I have a large CSV file with some string type columns (dtype object
) and other columns that are int64
type.
Both the string columns and the integer columns can be empty in the CSV. An empty value in the integer columns represent zero and an empty string should stay an empty string.
I want to aggregate all the integer columns over all the other columns. What is the best approach for this?
The output should finally be a single CSV file that is aggregated. The file might not fit into memory as a whole, which is why I tried to use Dask but I am having a hard time understanding how to do this.
This is a working pandas code for a small CSV that fits into memory:
import pandas as pd
df = pd.read_csv("input_file.csv", na_filter=False)

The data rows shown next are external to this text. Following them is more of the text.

(* ===== verification/Logging.v ===== *)
(** * Logging (logging.go)

    The two handlers the program has for [log/slog], the choice between them and the level
    below which nothing is said; what [CopyWithTrace] logs about the bytes it moves.  The
    rendering of times and of attribute values is the library's: a record carries them as
    text.  The default logger, a global of [log/slog], is the handler that [setupLogging]
    returns. *)

From S2P Require Import Prelude GoStrings Utf8 Json Effects Copy.

(** ** Levels *)

Definition LevelTrace : Z := -8.
Definition LevelDebug : Z := -4.
Definition LevelInfo : Z := 0.
Definition LevelWarn : Z := 4.
Definition LevelError : Z := 8.

(** [slog.Level.String] *)
Definition level_offset (base : bytes) (val : Z) : bytes :=
  if val =? 0 then base else base ++ (if 0 <? val then str "+" else []) ++ Itoa val.
Definition level_String (l : Z) : bytes :=
  if l <? LevelInfo then level_offset "DEBUG" (l - LevelDebug)
  else if l <? LevelWarn then level_offset "INFO" (l - LevelInfo)
  else if l <? LevelError then level_offset "WARN" (l - LevelWarn)
  else level_offset "ERROR" (l - LevelError).

(** The name both handlers give a level. *)
Definition level_name (l : Z) : bytes := if l <=? LevelTrace then "TRACE" else level_String l.

(** ** Records *)

Record record := mkRecord {
  r_time : bytes;
  r_level : Z;
  r_message : bytes;
  r_attrs : list (bytes * bytes);
}.

(** ** The console: [TextHandler.Handle] *)

Definition text_attr (a : bytes * bytes) : bytes := str " " ++ fst a ++ str "=" ++ snd a.

Definition text_line (r : record) : bytes :=
  r_time r ++ str " [" ++ level_name (r_level r) ++ str "] " ++ r_message r ++
  concat (map text_attr (r_attrs r)) ++ [x0a].

(** ** The journal: [JournaldHandler.Handle] *)

Definition PriErr : Z := 3.
Definition PriWarning : Z := 4.
Definition PriInfo : Z := 6.
Definition PriDebug : Z := 7.

Definition priority (l : Z) : Z :=
  if l <=? LevelTrace then PriDebug
  else if l <? LevelInfo then PriDebug
  else if l <? LevelWarn then PriInfo
  else if l <? LevelError then PriWarning
  else PriErr.

(** One rune of a key. *)
Definition key_rune (r : Z) : byte :=
  if ((65 <=? r) && (r <=? 90)) || ((48 <=? r) && (r <=? 57)) || (r =? 95) then Zbyte r else x5f.

(** [strings.Map key_rune], with [skip] the bytes left of the rune being read. *)
Fixpoint map_key (skip : nat) (s : bytes) : bytes :=
  match s with
  | [] => []
  | _ :: s' =>
      match skip with
      | S k => map_key k s'
      | O => let '(r, n) := DecodeRune s in key_rune r :: map_key (pred n) s'
      end
  end.

Section Journal.
Context (unicode_upper : bytes → bytes).

Definition journal_key (key : bytes) : bytes := map_key 0 (ToUpper unicode_upper key).

Definition journal_vars (r : record) : gmap bytes bytes :=
  <[str "LOG_LEVEL" := level_name (r_level r)]>
    (fold_left (λ vars a, <[journal_key (fst a) := snd a]> vars) (r_attrs r) ∅).
End Journal.

(** ** The choice of a handler *)

Inductive handler_kind : Type := JSONHandler | Journald | Text.

Record log_handler := mkHandler { h_kind : handler_kind; h_level : Z }.

Definition Enabled (h : log_handler) (level : Z) : bool := h_level h <=? level.

(** The program's own handlers keep neither attributes nor groups. *)
Definition WithAttrs (h : log_handler) (attrs : list (bytes * bytes)) : log_handler := h.
Definition WithGroup (h : log_handler) (name : bytes) : log_handler := h.

Definition isTraceEnabled (h : log_handler) : bool := Enabled h LevelTrace.

(** [ReplaceAttr] of the JSON handler, on the level: what is printed for it. *)
Definition json_level (l : Z) : bytes := if l <=? LevelTrace then "TRACE" else level_String l.

Section Setup.
Context (unicode_lower unicode_upper : bytes → bytes).

Definition parse_level (levelStr : bytes) : Z :=
  let s := ToLower unicode_lower levelStr in
  if s =s "trace" then LevelTrace
  else if s =s "debug" then LevelDebug
  else if s =s "info" then LevelInfo
  else if s =s "warn" then LevelWarn
  else if s =s "error" then LevelError
  else LevelInfo.

(** [journal_up]: what [journal.Enabled] would say. *)
Definition setupLogging (getenv : bytes → bytes) (journal_up : bool) (levelStr formatStr : bytes) : log_handler :=
  let level := parse_level levelStr in
  let formatStr :=
    if formatStr =s "auto" then
      if negb (getenv "INVOCATION_ID" =s "") || negb (getenv "JOURNAL_STREAM" =s "")
      then str "journald" else str "text"
    else formatStr in
  if ToLower unicode_lower formatStr =s "json" then mkHandler JSONHandler level
  else if (ToLower unicode_lower formatStr =s "journald") && journal_up then mkHandler Journald level
  else mkHandler Text level.

(** ** What is said *)

Inductive output : Type :=
| ToStderr (line : bytes)
| ToJSON (level : bytes) (r : record)
| ToJournal (message : bytes) (pri : Z) (vars : gmap bytes bytes).

Definition Handle (h : log_handler) (r : record) : output :=
  match h_kind h with
  | JSONHandler => ToJSON (json_level (r_level r)) r
  | Journald => ToJournal (r_message r) (priority (r_level r)) (journal_vars unicode_upper r)
  | Text => ToStderr (text_line r)
  end.

(** [slog.Log] with the default logger. *)
Definition Log (h : log_handler) (r : record) : list output :=
  if Enabled h (r_level r) then [Handle h r] else [].

(** What one read of [CopyWithTrace] logs. *)
Definition log_read (h : log_handler) (now direction data : bytes) : list output :=
  match data with
  | [] => []
  | _ =>
      Log h (mkRecord now LevelTrace "IO read"
        [(str "direction", direction); (str "bytes", Itoa (Z.of_nat (length data)))]) ++
      if Enabled h LevelTrace
      then Log h (mkRecord now LevelTrace "IO data"
             [(str "direction", direction); (str "hex", hex_lower data)])
      else []
  end.

(** What a whole copy logs. *)
Definition copy_logs (h : log_handler) (now direction : bytes) (t : list copy_entry) : list output :=
  concat (map (λ e, match e with
    | DidRead data _ => log_read h now direction data
    | DidWrite _ _ _ => []
    end) t).
End Setup.

(** ** Payload stays out of the log *)

Section Quiet.
Context (unicode_lower unicode_upper : bytes → bytes).

Lemma parse_level_range levelStr :
  LevelTrace ≤ parse_level unicode_lower levelStr ∧
  (parse_level unicode_lower levelStr = LevelTrace → ToLower unicode_lower levelStr = "trace").
Proof. unfold parse_level. repeat case_match; bools; (split; [by vm_compute|done]). Qed.

Lemma setupLogging_level getenv up levelStr formatStr :
  h_level (setupLogging unicode_lower getenv up levelStr formatStr) = parse_level unicode_lower levelStr.
Proof. unfold setupLogging. repeat case_match; done. Qed.

(** The bytes that are moved, and even how many there were, are logged only when the log
    level was set to trace, whatever the format and the environment; and then each
    non-empty read is logged with its data. *)
Theorem payload_logged_only_at_trace getenv up levelStr formatStr now direction t :
  let h := setupLogging unicode_lower getenv up levelStr formatStr in
  (ToLower unicode_lower levelStr ≠ "trace" → copy_logs unicode_upper h now direction t = []) ∧
  (ToLower unicode_lower levelStr = "trace" → ∀ data err, DidRead data err ∈ t → data ≠ [] →
     ∃ r, r_attrs r = [(str "direction", direction); (str "hex", hex_lower data)] ∧
       Handle unicode_upper h r ∈ copy_logs unicode_upper h now direction t).
Proof.
  intros h. unfold copy_logs. pose proof (setupLogging_level getenv up levelStr formatStr) as Hl. fold h in Hl.
  destruct (parse_level_range levelStr) as [Hr Ht]. rewrite <- Hl in Hr, Ht. clearbody h. split.
  - intros Hn. assert (Hq : Enabled h LevelTrace = false).
    { apply Z.leb_gt. destruct (Z.eq_dec (h_level h) LevelTrace) as [E|]; [by apply Ht in E|lia]. }
    induction t as [|[data err|? ? ?] t IH]; cbn [map concat]; [done| |done]. rewrite IH, app_nil_r.
    destruct data; [done|]. unfold log_read, Log. cbn [r_level]. by rewrite Hq.
  - intros E data err Hin Hne. assert (Hq : Enabled h LevelTrace = true).
    { apply Z.leb_le. rewrite Hl. unfold parse_level. rewrite E, seq_eqb_refl. done. }
    exists (mkRecord now LevelTrace "IO data" [(str "direction", direction); (str "hex", hex_lower data)]).
    split; [done|]. rewrite list_elem_of_In, in_concat.
    exists (log_read unicode_upper h now direction data). split.
    { apply in_map_iff. exists (DidRead data err). split; [done|]. by apply list_elem_of_In. }
    unfold log_read, Log. destruct data as [|c data]; [done|]. cbn [r_level]. rewrite Hq.
    apply in_app_iff. right. by left.
Qed.
End Quiet.

(** ** The console has one line per record *)

Lemma Itoa_line z : 0 ≤ z → x0a ∉ Itoa z.
Proof. intros Hz Hin. by apply Itoa_plain in Hin. Qed.

Lemma level_offset_line base val : x0a ∉ base → 0 ≤ val → x0a ∉ level_offset base val.
Proof.
  intros Hb Hv. unfold level_offset. case_match; [done|]. rewrite !not_elem_of_app.
  split_and!; [done| |by apply Itoa_line]. case_match; [literal|set_solver].
Qed.

Lemma level_name_line l : x0a ∉ level_name l.
Proof.
  unfold level_name, level_String, LevelTrace, LevelInfo, LevelWarn, LevelError, LevelDebug.
  destruct (l <=? -8) eqn:E0; [literal|]. bools.
  destruct (l <? 0) eqn:E1; [|destruct (l <? 4) eqn:E2; [|destruct (l <? 8) eqn:E3]]; bools;
    try (apply level_offset_line; [literal|lia]).
  assert (Hl : l ∈ [-7; -6; -5; -4; -3; -2; -1]).
  { assert (l = -7 ∨ l = -6 ∨ l = -5 ∨ l = -4 ∨ l = -3 ∨ l = -2 ∨ l = -1) by lia. set_solver. }
  rewrite !elem_of_cons, elem_of_nil in Hl. apply (bool_decide_eq_true (x0a ∉ _)).
  by destruct Hl as [->|[->|[->|[->|[->|[->|[->|[]]]]]]]]; vm_compute.
Qed.

(** A record is one line on the console as long as nothing in it contains a line break: no
    level or attribute adds one, and none is missing. *)
Theorem text_one_line r :
  x0a ∉ r_time r → x0a ∉ r_message r →
  Forall (λ a, (x0a ∉ fst a) ∧ (x0a ∉ snd a)) (r_attrs r) →
  ∃ line, text_line r = line ++ [x0a] ∧ (x0a ∉ line).
Proof.
  intros Ht Hm Ha. unfold text_line.
  exists (r_time r ++ str " [" ++ level_name (r_level r) ++ str "] " ++ r_message r ++
          concat (map text_attr (r_attrs r))).
  split; [by rewrite <- !app_assoc|]. rewrite !not_elem_of_app.
  split_and!; [done|literal|apply level_name_line|literal|done|].
  rewrite list_elem_of_In, in_concat. intros (part & (a & <- & Hin)%in_map_iff & Hx).
  rewrite Forall_forall in Ha. apply list_elem_of_In in Hin. destruct (Ha a Hin) as [Hk Hv].
  unfold text_attr in Hx. rewrite !in_app_iff, <- !list_elem_of_In in Hx.
  destruct Hx as [Hx|[?|[Hx|?]]]; [by apply (literal_free x0a " ") in Hx|done|by apply (literal_free x0a "=") in Hx|done].
Qed.

(** ** What the journal gets *)

(** What [sd_journal_send] asks of a field name. *)
Definition key_char (c : byte) : bool :=
  ((65 <=? byteZ c) && (byteZ c <=? 90)) || ((48 <=? byteZ c) && (byteZ c <=? 57)) || (byteZ c =? 95).
Definition validVarName (name : bytes) : bool :=
  match name with
  | [] => false
  | c :: _ => negb (beq c x5f) && forallb key_char name
  end.

Lemma key_rune_char r : key_char (key_rune r) = true.
Proof.
  unfold key_rune. case_match eqn:E; [|done]. unfold key_char. rewrite byteZ_Zbyte, Z.mod_small; [done|].
  repeat rewrite ?orb_true_iff, ?andb_true_iff, ?Z.leb_le, ?Z.eqb_eq in E. lia.
Qed.

Lemma map_key_chars skip s : forallb key_char (map_key skip s) = true.
Proof.
  revert skip; induction s as [|c s IH]; intros [|k]; cbn [map_key]; try done.
  destruct (DecodeRune (c :: s)) as [r n]. cbn [forallb]. by rewrite key_rune_char, IH.
Qed.

(** The last attribute that gets the name [k]. *)
Definition last_attr (unicode_upper : bytes → bytes) (k : bytes) (attrs : list (bytes * bytes)) : option bytes :=
  snd <$> last (filter (λ a, journal_key unicode_upper (fst a) = k) attrs).

Lemma fold_vars (uu : bytes → bytes) (attrs : list (bytes * bytes)) (vars : gmap bytes bytes) (k : bytes) :
  fold_left (λ (vars : gmap bytes bytes) a, <[journal_key uu (fst a) := snd a]> vars) attrs vars !! k =
  match last_attr uu k attrs with Some v => Some v | None => vars !! k end.
Proof.
  unfold last_attr. induction attrs as [|a attrs IH] using rev_ind; [done|].
  rewrite fold_left_app, filter_app, last_app. cbn [fold_left].
  destruct (decide (journal_key uu (fst a) = k)) as [<-|Hk].
  - rewrite lookup_insert_eq, filter_cons_True by done. done.
  - rewrite lookup_insert_ne by done. rewrite filter_cons_False by done. exact IH.
Qed.

(** Every field of a journal entry is one of the record: the level under its own name, which
    no attribute can take, and under each other name the last attribute it stands for;
    all names are made of capitals, digits and underscores. *)
Theorem journal_fields uu r k :
  journal_vars uu r !! k =
    (if k =s "LOG_LEVEL" then Some (level_name (r_level r)) else last_attr uu k (r_attrs r)) ∧
  (is_Some (journal_vars uu r !! k) → forallb key_char k = true).
Proof.
  assert (H : journal_vars uu r !! k =
    (if k =s "LOG_LEVEL" then Some (level_name (r_level r)) else last_attr uu k (r_attrs r))).
  { unfold journal_vars. destruct (k =s "LOG_LEVEL") eqn:E; bools; subst; [apply lookup_insert_eq|].
    rewrite lookup_insert_ne by done. rewrite fold_vars. by destruct (last_attr uu k (r_attrs r)). }
  split; [done|]. rewrite H. destruct (k =s "LOG_LEVEL") eqn:E; bools; [by intros _; subst|].
  unfold last_attr. intros [v Hv]. apply fmap_Some in Hv as (a & Ha & _).
  apply last_Some_elem_of, list_elem_of_filter in Ha as [<- _]. apply map_key_chars.
Qed.

(** An ASCII key that starts with a letter or a digit has a name the journal accepts. *)
Lemma upper_byte_key c :
  (lower c || upper c || is_digit c) = true →
  byteZ (upper_byte c) < 0x80 ∧ key_rune (byteZ (upper_byte c)) ≠ x5f.
Proof. by destruct c; vm_compute. Qed.

Lemma journal_key_valid uu c key :
  is_ascii (c :: key) = true → (lower c || upper c || is_digit c) = true →
  validVarName (journal_key uu (c :: key)) = true.
Proof.
  intros Ha Hc. destruct (upper_byte_key c Hc) as [Hlow Hne%beq_false]. unfold journal_key, ToUpper.
  rewrite Ha. cbn [map map_key]. rewrite DecodeRune_ascii by done. cbn [validVarName pred forallb].
  by rewrite Hne, key_rune_char, map_key_chars.
Qed.

(** ** The theorems at concrete inputs *)

Lemma text_one_line_witness :
  ∃ line, text_line (mkRecord "now" LevelTrace "IO read" [(str "bytes", str "3")]) = line ++ [x0a] ∧ (x0a ∉ line).
Proof.
  apply (text_one_line (mkRecord "now" LevelTrace "IO read" [(str "bytes", str "3")])); cbn [r_time r_message r_attrs].
  - literal.
  - literal.
  - constructor; [split; literal|constructor].
Defined.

df[metrics_to_aggregate] = df[metrics_to_aggregate].fillna(0).apply(pd.to_numeric)
df = df.groupby(dimensions_to_aggregate, as_index=False).sum()
df.to_csv("output_file.csv", index=False)
For example,input df
can be something like:
dimension1 dimension2 dimension3 metric1 metric2 metric3
0 foo bar 1 1
1 foo bar 2 2
2 foo bar 1 4 2
3 foo bar foobar 2 1
Where the output df
should be:
dimension1 dimension2 dimension3 metric1 metric2 metric3
0 foo bar 1 4 2
1 foo bar 3 1 2
2 foo bar foobar NaN 2 1
Where:
metrics_to_aggregate=['metric1', 'metric2', 'metric3']
dimensions_to_aggregate=['dimension1', 'dimension2', 'dimension3']